O primeiro transplante desse tipo feito fora dos EUA foi realizado aqui, há exatos 25 anos, no dia 17 de setembro de 1999. O paciente, Henrique, um menino com quase 13 anos, era a imagem mais impressionante de insuficiência respiratória. Portador de uma bronquiolite (sequela de uma infecção viral que determina severa obstrução das pequenas vias aéreas), resultando numa impressionante hiper-insuflação dos pulmões, que o obrigava a dormir ajoelhado, porque sufocava ao deitar-se.
Inesquecível a cena do filho, da mãe e do pai entrando no bloco cirúrgico.
Com apenas 12% de capacidade pulmonar e uma expectativa de vida muito curta, o transplante se apresentava como única alternativa para evitar uma morte iminente. Trabalhando mentalmente com essa possibilidade, desde que assistimos à experiência inicial do doutor Vaughan Starnes, em Los Angeles, em 1996, tínhamos agora a desafiadora oportunidade de transformar uma fantástica proposta teórica em chance real de sobrevida para um filhote caçula de pais amorosos e desesperados.
Ensaiados todos os passos, marcamos a data: 17 de setembro, uma sexta-feira, dia do aniversário da minha mãe. Por pura ansiedade, acordei muito cedo naquele dia, mas relutei em sair da cama, como se fosse possível adiar o medo que me aguardava lá fora.
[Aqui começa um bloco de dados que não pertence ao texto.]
(** ** An Elasticsearch whose documents do not change *)

(** Documented behaviour, in the states where [fixed] holds: a search for metric names is
    answered, always with the same names, and a search for some equipment has one bucket
    for each that has rows.  Names that share a cache key are the same ones; they are
    when no category has a colon. *)
Class SteadyEs (W : Type) `{!EsApi W} (fixed : W → Prop) (es_keyword_suffix : string)
    (names : string → string → string → list string)
    (rows : string → Z → Z → string → list string → string → list Fact → bool → string →
       option json) := {
  es_names_law ip cat pr w : fixed w → ∃ w' resp,
    es_search_api ip (metric_names_query es_keyword_suffix cat pr) w = (w', Ok resp)
    ∧ names_of resp = Ok (names ip cat pr);
  es_names_key ip cat pr ip' cat' pr' :
    names_key ip cat pr = names_key ip' cat' pr' → names ip cat pr = names ip' cat' pr';
  es_rows_key index now window c metrics proc facts expand e b :
    rows index now window c metrics proc facts expand e = Some b → key_of b = Ok e;
  es_rows_law index now window c metrics proc facts expand ids w w' resp bs :
    fixed w → ids ≠ [] → (Z.of_nat (length (remove_dups ids)) ≤ _TERMS_AGG_SIZE)%Z →
    es_search_api index (build_metric_aggregation_query es_keyword_suffix now window c metrics
      proc facts expand ids) w = (w', Ok resp) →
    answer_buckets resp = Ok bs →
    bs ≡ₚ omap (rows index now window c metrics proc facts expand) (remove_dups ids);
}.

Lemma steady_es_weaken {W} `{!EsApi W} (fixed fixed' : W → Prop) suffix names rows :
  (∀ w, fixed' w → fixed w) → SteadyEs W fixed suffix names rows →
  SteadyEs W fixed' suffix names rows.
Proof. intros Hf [H1 H2 H3 H4]. split; eauto. Qed.

(** What stays true of a world. *)
Definition remains {W} (fixed : W → Prop) (w w' : W) : Prop := fixed w → fixed w'.
#[export] Instance remains_preorder {W} (fixed : W → Prop) : PreOrder (remains fixed).
Proof. unfold remains. split; [intros w|intros w1 w2 w3]; tauto. Qed.

(** And the clock does not go back. *)
Definition goes_on {W} `{!Collection W} (fixed : W → Prop) (w w' : W) : Prop :=
  (timer w ≤ timer w')%Z ∧ remains fixed w w'.
#[export] Instance goes_on_preorder {W} `{!Collection W} (fixed : W → Prop) : PreOrder (goes_on fixed).
Proof.
  unfold goes_on, remains. split; [intros w; split; [lia|done]|].
  intros w1 w2 w3 [? H1] [? H2]. split; [lia|auto].
Qed.

Lemma traffic_weaken {W Resp} `{!Collection W, !EqpCollection W, !TemplateCollection W Template,
    !EsApi W, !Redis W, !Http W Resp} others (R R' : W → W → Prop) :
  PreOrder R' → (∀ w w', R w w' → R' w w') → Traffic W Resp others R → Traffic W Resp others R'.
Proof. intros Hpre HR [_ H1 H2 H3 H4 H5 H6 H7 H8]. split; auto. Qed.

Lemma stable_and {W A} (P Q : W → Prop) (op : SE W EngineError A) :
  stable P op → stable Q op → stable (λ w, P w ∧ Q w) op.
Proof. intros HP HQ w [Hp Hq]. split; [by apply HP|by apply HQ]. Qed.

Section Complete.
Context {W C L CT CL CB Resp : Type}.
Context `{!Collection W, !EqpCollection W, !TemplateCollection W Template, !EsApi W, !Redis W}.
Context `{!Http W Resp, !TTLCache C MonitorProfile, !TTLCache L Z, !TTLCache CT string}.
Context `{!TTLCache CL (list string), !TTLCache CB bool, !SetIter}.
Context (debug_read_only : bool) (key_prefix api_url es_keyword_suffix : string).
Context (others : W → W) (docs : W → list Doc) (eqps : W → list EqpInfo).
Context `{!CollectionLaws W docs, !EqpCollectionLaws W eqps}.
Context (ttl : Z) (entries : C → gmap string (MonitorProfile * Z))
  `{!TTLCacheLaws C MonitorProfile ttl entries}.
Context (names_ok : ∀ w d, d ∈ eqps w →
  colon_free (ei_process d) = true ∧ colon_free (default "*" (ei_eqpModel d)) = true).
Context (cached : CL → gmap string (list string * Z)) (marks : CB → gmap string (bool * Z)).
Context `{!TTLCacheLaws CL (list string) _INTROSPECT_POSITIVE_TTL cached,
          !TTLCacheLaws CB bool _INTROSPECT_NEGATIVE_TTL marks}.
Context (names : string → string → string → list string).
Context (rows : string → Z → Z → string → list string → string → list Fact → bool → string →
  option json).
Context (fixed : W → Prop) `{!SteadyEs W fixed es_keyword_suffix names rows}.
Context `{!Traffic W Resp others (remains fixed)}.
Context (setex_fixed : ∀ k t w, remains fixed w (redis_setex k t w).1).

Notation Pod := (Pod (C := C) (L := L) (CT := CT) (CL := CL) (CB := CB)).
Notation EsState := (EsState (CT := CT) (CL := CL) (CB := CB)).
#[local] Instance complete_deps : Deps (W * Pod) :=
  pod_deps debug_read_only key_prefix api_url es_keyword_suffix others.

(** ** The client of such a cluster *)

(** It is connected, what it has cached are the names of the cluster, and no failure. *)
Definition es_steady (c : EsState) : Prop :=
  es_connected c = true
  ∧ (∀ key l t, cached (_metric_names_positive c) !! key = Some (l, t) →
       ∃ ip cat pr, key = names_key ip cat pr ∧ l = names ip cat pr)
  ∧ ∀ key, marks (_metric_names_negative c) !! key = None.

Lemma metric_names_steady ip cat pr (s : W * EsState) :
  fixed s.1 → es_steady s.2 →
  let '(s', r) := get_metric_names es_keyword_suffix ip cat pr s in
  (∀ l, r = Ok l → l = names ip cat pr) ∧ es_steady s'.2.
Proof.
  intros Hw (Hc & Hcached & Hmarks). rewrite get_metric_names_eq. cbv zeta.
  set (w2 := es_later (es_later s.1)).
  assert (fixed w2) as Hw2 by (by apply (es_later_moves (R := remains fixed)),
    (es_later_moves (R := remains fixed))).
  assert (∀ l now, cache_get now (names_key ip cat pr) (_metric_names_positive s.2) = Some l →
    l = names ip cat pr) as Hhit.
  { intros l now Ep. rewrite cache_get_spec in Ep. destruct (cached _ !! _) as [[l' t]|] eqn:Ek; [|done].
    case_bool_decide; [|done]. injection Ep as ->.
    apply Hcached in Ek as (ip' & cat' & pr' & Hk & ->). by apply es_names_key. }
  destruct (cache_get (es_timer (es_later s.1)) _ _) as [l0|].
  { destruct (cache_get (es_timer w2) _ (_metric_names_positive s.2)) as [l|] eqn:El; [|done].
    split; [|done]. intros l' [= <-]. by eapply Hhit. }
  rewrite cache_get_spec, Hmarks. unfold se_bind at 1.
  pose proof (search_names_spec es_keyword_suffix ip cat pr (w2, s.2) Hc) as Hs.
  assert (names_answer es_keyword_suffix ip cat pr w2 = Some (names ip cat pr)) as Ha.
  { unfold names_answer. destruct (es_names_law ip cat pr w2 Hw2) as (w' & resp & -> & Hr).
    simpl. by rewrite Hr. }
  cbn [fst snd] in Hs. rewrite Ha in Hs.
  destruct (search_names _ _ _ _ (w2, s.2)) as [s1 r1]. destruct Hs as (-> & _ & Hs2).
  split; [by intros l [= <-]|].
  change (es_steady s1.2). rewrite Hs2. split_and!; [done| |done].
  intros key l t Hk. simpl in Hk. apply entries_set in Hk as [[-> [= -> _]]|Hk]; eauto.
Qed.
Inesquecível mesmo foi a cena do trio entrando no bloco cirúrgico: o Henrique ajoelhado na maca e gritando de falta de ar, a mãe chorando porque o filho chorava, e o pai, determinado como ele só, tentando, sem conseguir, acalmar os dois.
Foi só naquele momento que tive a exata noção do tamanho da empreitada: íamos operar três pessoas da mesma família. E então, perdida a chance de recuar, fomos em frente: Henrique na sala 1, Márcia, como primeira doadora, na sala 2, e Amadeo, na sala de recuperação, aguardando a sua vez.
Como ocorre com todos os cirurgiões, começada a operação o nível de concentração sobe, e a adrenalina do medo é substituída pela endorfina que brota espontaneamente da pretensa certeza de que, calma lá, essa cirurgia nós sabemos fazer.
Sete horas depois, concluídas as seis etapas que compõem essa operação, houve finalmente tempo de perceber que, até ali, tudo estava dando certo.
Aliviado e exausto, sentei-me no chão, um jeito pessoal de tratar o cansaço. Quando o Felicetti, parceiro de todas as horas, sentou-se ao meu lado e choramos abraçados, tive a certeza de que tínhamos feito uma coisa realmente grande. Há muito tempo aprenderamos que o choro dele era o melhor monitor do tamanho do que fizéramos.
Passados 25 anos, com o Henrique em vida plena, ficou arquivada na memória daquela sexta-feira a generosa premonição de que, um dia, o futuro haveria de dar sentido à densidade emocional do choro que choramos.
Minha mãe já não faz mais aniversários, mas sou grato pelos 22 anos em que festejamos juntos a feliz coincidência das datas.